Friend. I'm utterly disppointed with your actions, you always claimed that i'm one of your best friends. Being the soft-hearted me, i always try to give in to your requests, always trying to be there for you, share my secrets with you, there's even once when i put you in the same league with Qiang, Long, Justin, and Ah Liu. What do i have to say? 4 of them frequently reminds me of your bad characters, your fucked up personality. In the end, i refused to heed their advices, their concerns, and remains to befriend you. What do i get in return? Betrayer betrayer, and more betrayer. So many years have passed, you are still you. Never once did you change, not for others, but for yourself. Speaking about you, i'm currently still in another realm, still unwilling to face the reality, the fact that you actually treat me this way when the job you're having now is all due to me.
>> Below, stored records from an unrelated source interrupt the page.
Lemma C8_operator_lengths_witness :
  1 <= len ["1"]%char
  /\ exists s' w', delete ["1"]%char world0 = Ok (s', w')
                   /\ len s' = len ["1"]%char - 1.
Proof.
  assert (H : 1 <= len ["1"]%char) by (vm_compute; discriminate).
  split; [exact H|].
  exact (proj1 (proj2 (proj2 (C8_operator_lengths ["1"]%char world0 H)))).
Defined.

(** The claim as it is written fails for [delete] on a string of length 1:
    the result is the empty string, not the string itself. *)
Lemma C8_delete_length_one_counterexample :
  len ["1"]%char = 1
  /\ value_of (delete ["1"]%char world0) = Ok []
  /\ value_of (delete ["1"]%char world0) <> Ok ["1"]%char.
Proof.
  split; [reflexivity|].
  split; [reflexivity|].
  vm_compute; discriminate.
Qed.

(** ** The acceptance rule *)

(** C5: on a non-empty string, [string_edit] first produces a candidate,
    then makes one more uniform draw [u].  If [u < eff] the candidate is
    returned exactly when its similarity to the reference is strictly above
    that of the original, and the original is returned otherwise; if
    [u >= eff] the candidate is returned whatever the similarities are. *)
Theorem C5_string_edit_acceptance (str_1 str_2 : str) (eff : Q) (w : World)
    (H : 1 <= len str_1) :
  exists new w1 u w2 e_new e_old r,
    candidate str_1 w = Ok (new, w1)
    /\ rn_random w1 = Ok (u, w2)
    /\ evaluate new str_2 = Ok e_new
    /\ evaluate str_1 str_2 = Ok e_old
    /\ string_edit str_1 str_2 eff w = Ok (r, w2)
    /\ ((u < eff)%Q -> (e_old < e_new)%Q -> r = new)
    /\ ((u < eff)%Q -> (e_new <= e_old)%Q -> r = str_1)
    /\ ((eff <= u)%Q -> r = new).
Proof.
  destruct (candidate_Ok str_1 w H) as (new & w1 & Ec & L & _).
  destruct (rn_random_Ok w1) as (u & w2 & Eu & _).
  pose proof (evaluate_Ok new str_2 (or_introl L)) as En.
  pose proof (evaluate_Ok str_1 str_2 (or_introl H)) as Eo.
  exists new, w1, u, w2; eexists; eexists.
  unfold string_edit, selection.
  rewrite (bind_Ok _ _ _ _ _ Ec), (bind_Ok _ _ _ _ _ Eu), En, Eo.
  unfold lift, bind.
  destruct (Qlt_bool u eff) eqn:Hu.
  - match goal with |- context [Qle_bool ?x ?y] =>
      destruct (Qle_bool x y) eqn:Hc end.
    + exists str_1.
      do 5 (split; [reflexivity || assumption|]).
      apply Qle_bool_iff in Hc; apply Qlt_bool_iff in Hu.
      split; [|split].
      * intros _ Hlt; exfalso; exact (Qlt_not_le _ _ Hlt Hc).
      * intros _ _; reflexivity.
      * intros Hge; exfalso; exact (Qlt_not_le _ _ Hu Hge).
    + exists new.
      do 5 (split; [reflexivity || assumption|]).
      split; [|split].
      * intros _ _; reflexivity.
      * intros _ Hle; apply Qle_bool_iff in Hle; congruence.
      * intros _; reflexivity.
  - exists new.
    do 5 (split; [reflexivity || assumption|]).
    split; [|split].
    + intros Hlt; apply Qlt_bool_iff in Hlt; congruence.
    + intros Hlt; apply Qlt_bool_iff in Hlt; congruence.
    + intros _; reflexivity.
Qed.

Lemma C5_string_edit_acceptance_witness :
  1 <= len ["0"; "1"]%char
  /\ exists r w', string_edit ["0"; "1"]%char ["1"; "1"]%char (1 # 2) world0
                  = Ok (r, w').
Proof.
  assert (H : 1 <= len ["0"; "1"]%char) by (vm_compute; discriminate).
  split; [exact H|].
  destruct (C5_string_edit_acceptance ["0"; "1"]%char ["1"; "1"]%char (1 # 2)
              world0 H)
    as (new & w1 & u & w2 & e_new & e_old & r & _ & _ & _ & _ & E & _).
  exists r, w2; exact E.
Defined.

(** ** The resource store *)

(** C4: on a society that is not depleted, [update_resource_store] with a
    net flow of at least 1 returns the net flow and leaves the object as it
    is; otherwise the deficit is 1 for a net flow in [[0, 1)] and the
    absolute value of a negative net flow, and either the store covers the
    deficit (the store decreases by it, 1.0 is returned, the society is not
    depleted) or it does not (the society is depleted, the store is 0 and the
    former store is returned). *)
Theorem C4_update_resource_store (self : society) (net_resources : Q)
    (H : is_depleted self = false) :
  let available := fst (Society.update_resource_store self net_resources) in
  let self' := snd (Society.update_resource_store self net_resources) in
  let store := resource_store self in
  ((1 <= net_resources)%Q ->
     available = net_resources
     /\ resource_store self' = store
     /\ is_depleted self' = false)
  /\ (forall deficit,
        ((0 <= net_resources)%Q /\ (net_resources < 1)%Q /\ deficit = 1%Q)
        \/ ((net_resources < 0)%Q /\ deficit = Qabs net_resources) ->
        ((deficit <= store)%Q ->
           available = 1%Q
           /\ resource_store self' = (store - deficit)%Q
           /\ is_depleted self' = false)
        /\ ((store < deficit)%Q ->
              available = store
              /\ resource_store self' = 0%Q
              /\ is_depleted self' = true))
  /\ space self' = space self
  /\ technologies self' = technologies self
  /\ initial_endowment self' = initial_endowment self.
Proof.
  unfold Society.update_resource_store; cbv zeta.
  destruct (Qle_bool 1 net_resources) eqn:H1.
  - split; [intros _; auto|]. split; [|auto].
    apply Qle_bool_iff in H1.
    intros deficit [(_ & Hlt & _)|(Hlt & _)]; exfalso; lra.
  - apply Qle_bool_false in H1.
    split; [intros Hge; exfalso; lra|].
    split.
    + intros deficit Hd.
      assert (Ed : (if Qle_bool 0 net_resources then 1%Q
                    else Qabs net_resources) = deficit).
      { destruct (Qle_bool 0 net_resources) eqn:H0.
        - apply Qle_bool_iff in H0.
          destruct Hd as [(_ & _ & ->)|(Hlt & _)]; [reflexivity|exfalso; lra].
        - apply Qle_bool_false in H0.
          destruct Hd as [(Hge & _)|(_ & ->)]; [exfalso; lra|reflexivity]. }
      rewrite Ed.
      destruct (Qle_bool deficit (resource_store self)) eqn:Hs.
      * apply Qle_bool_iff in Hs; simpl.
        split; [auto|]. intros Hlt; exfalso; lra.
      * apply Qle_bool_false in Hs; simpl.
        split; [|auto]. intros Hle; exfalso; lra.
    + destruct (Qle_bool _ (resource_store self)); simpl; auto.
Qed.

Lemma C4_update_resource_store_witness :
  is_depleted (mk_society ["0"]%char ["1"]%char 3 3 false) = false
  /\ space
       (snd (Society.update_resource_store
               (mk_society ["0"]%char ["1"]%char 3 3 false) (1 # 2)))
     = ["0"]%char.
Proof.
  split; [reflexivity|].
  exact (proj1 (proj2 (proj2
           (C4_update_resource_store
              (mk_society ["0"]%char ["1"]%char 3 3 false) (1 # 2)
              eq_refl)))).
Defined.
Think about it, getting $1800++ by being a full time waiter, what more could you ask in this line? And this is how you repay my kindness, smacking me down whenever you had a chance. No point listing out what have you done, that would just ruin my mood. Long told me to smack you down. Being the person i am, i don't see why i couldn't. Talking about mind games, till this day not many outwitted me in it, and i don't see why you can. But i would just use my actions to prove your words, your doings, WRONG! I'm pretty sure with a whole arsenal of tricks behind me, i could just fucked your life up, but i choose not. Time and time again i've given you chances. This time round, its time for me to erupt. At the end of this, don't come and say that i've been a fucked up person, you force it, and you bloody deserve it!

And to Ann, if you're reading this, i never once forgot about the birthday present i promised but everyday i'm working, basically there's not much space left for breathing. Be patient alright?

Tuesday, October 6, 2009

7th Oct.

I know this blog of mine is rotting, but i will promise to update it by Sunday. Gonna post on almost everything soon!